§ Exercise directions:
Emit only the lines from the line containing "Inductive undefined : Type" through the last line of the entries, unchanged.
######
(** * csim.c: a set-associative LRU cache simulator

    A shallow embedding of [initCache], [freeCache], [accessData],
    [replayTrace], [printUsage] and [main] from [src/csim.c], followed by
    the properties of the access engine, of the allocation and of the
    driver.

    Conventions.
    - [mem_addr_t] ([unsigned long long]) is a [Z] in [0, 2^64).
    - [int] is a [Z] in [-2^31, 2^31); arithmetic that leaves the range is
      undefined behaviour in C and is reported as [Fault SignedOverflow].
    - [double] is IEEE 754 binary64 and expressions on it are evaluated
      in that format; a value is kept exactly, as [mant * 2^expo], and
      rounded to 53 significant bits where C rounds.
    - An array is a [list]; an access through an index outside the array
      is undefined behaviour in C and is reported as [Fault OutOfBounds].
    - Allocated memory is a finite map from block identifiers to arrays;
      an access through [NULL] or through a pointer to a released block
      is reported as [Fault OutOfBounds] as well.
    - Text written to [stdout] is not part of the model; a process ends
      with an exit status, with the three counts handed to
      [printSummary], or in undefined behaviour. *)

From Stdlib Require Import ZArith Ascii Lia Bool.
From stdpp Require Import base tactics list gmap.

Local Open Scope Z_scope.

(** ** Outcomes of a C computation *)

Inductive undefined : Type :=
| OutOfBounds      (* array access outside the allocated object *)
| SignedOverflow   (* [int] arithmetic leaving the [int] range *)
| BadConversion    (* [double] to integer conversion out of range *)
| BadShift.        (* shift count negative or not below the width *)

Inductive outcome (A : Type) : Type :=
| Ok (a : A)
| Fault (u : undefined).

Arguments Ok {A} a.
Arguments Fault {A} u.

Global Instance outcome_ret : MRet outcome := fun A a => Ok a.

Global Instance outcome_bind : MBind outcome := fun A B k m =>
  match m with
  | Ok a => k a
  | Fault u => Fault u
  end.

(** ** Machine arithmetic *)

Module Machine.

Definition INT_MIN : Z := - 2 ^ 31.
Definition INT_MAX : Z := 2 ^ 31 - 1.
Definition U64 : Z := 2 ^ 64.

Definition in_int (x : Z) : bool := (INT_MIN <=? x) && (x <=? INT_MAX).

(** [x + y] on [int]. *)
Definition int_add (x y : Z) : outcome Z :=
  if in_int (x + y) then Ok (x + y) else Fault SignedOverflow.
######
§ Reply:
Inductive undefined : Type :=
| OutOfBounds      (* array access outside the allocated object *)
| SignedOverflow   (* [int] arithmetic leaving the [int] range *)
| BadConversion    (* [double] to integer conversion out of range *)
| BadShift.        (* shift count negative or not below the width *)

Inductive outcome (A : Type) : Type :=
| Ok (a : A)
| Fault (u : undefined).

Arguments Ok {A} a.
Arguments Fault {A} u.

Global Instance outcome_ret : MRet outcome := fun A a => Ok a.

Global Instance outcome_bind : MBind outcome := fun A B k m =>
  match m with
  | Ok a => k a
  | Fault u => Fault u
  end.

(** ** Machine arithmetic *)

Module Machine.

Definition INT_MIN : Z := - 2 ^ 31.
Definition INT_MAX : Z := 2 ^ 31 - 1.
Definition U64 : Z := 2 ^ 64.

Definition in_int (x : Z) : bool := (INT_MIN <=? x) && (x <=? INT_MAX).

(** [x + y] on [int]. *)
Definition int_add (x y : Z) : outcome Z :=
  if in_int (x + y) then Ok (x + y) else Fault SignedOverflow.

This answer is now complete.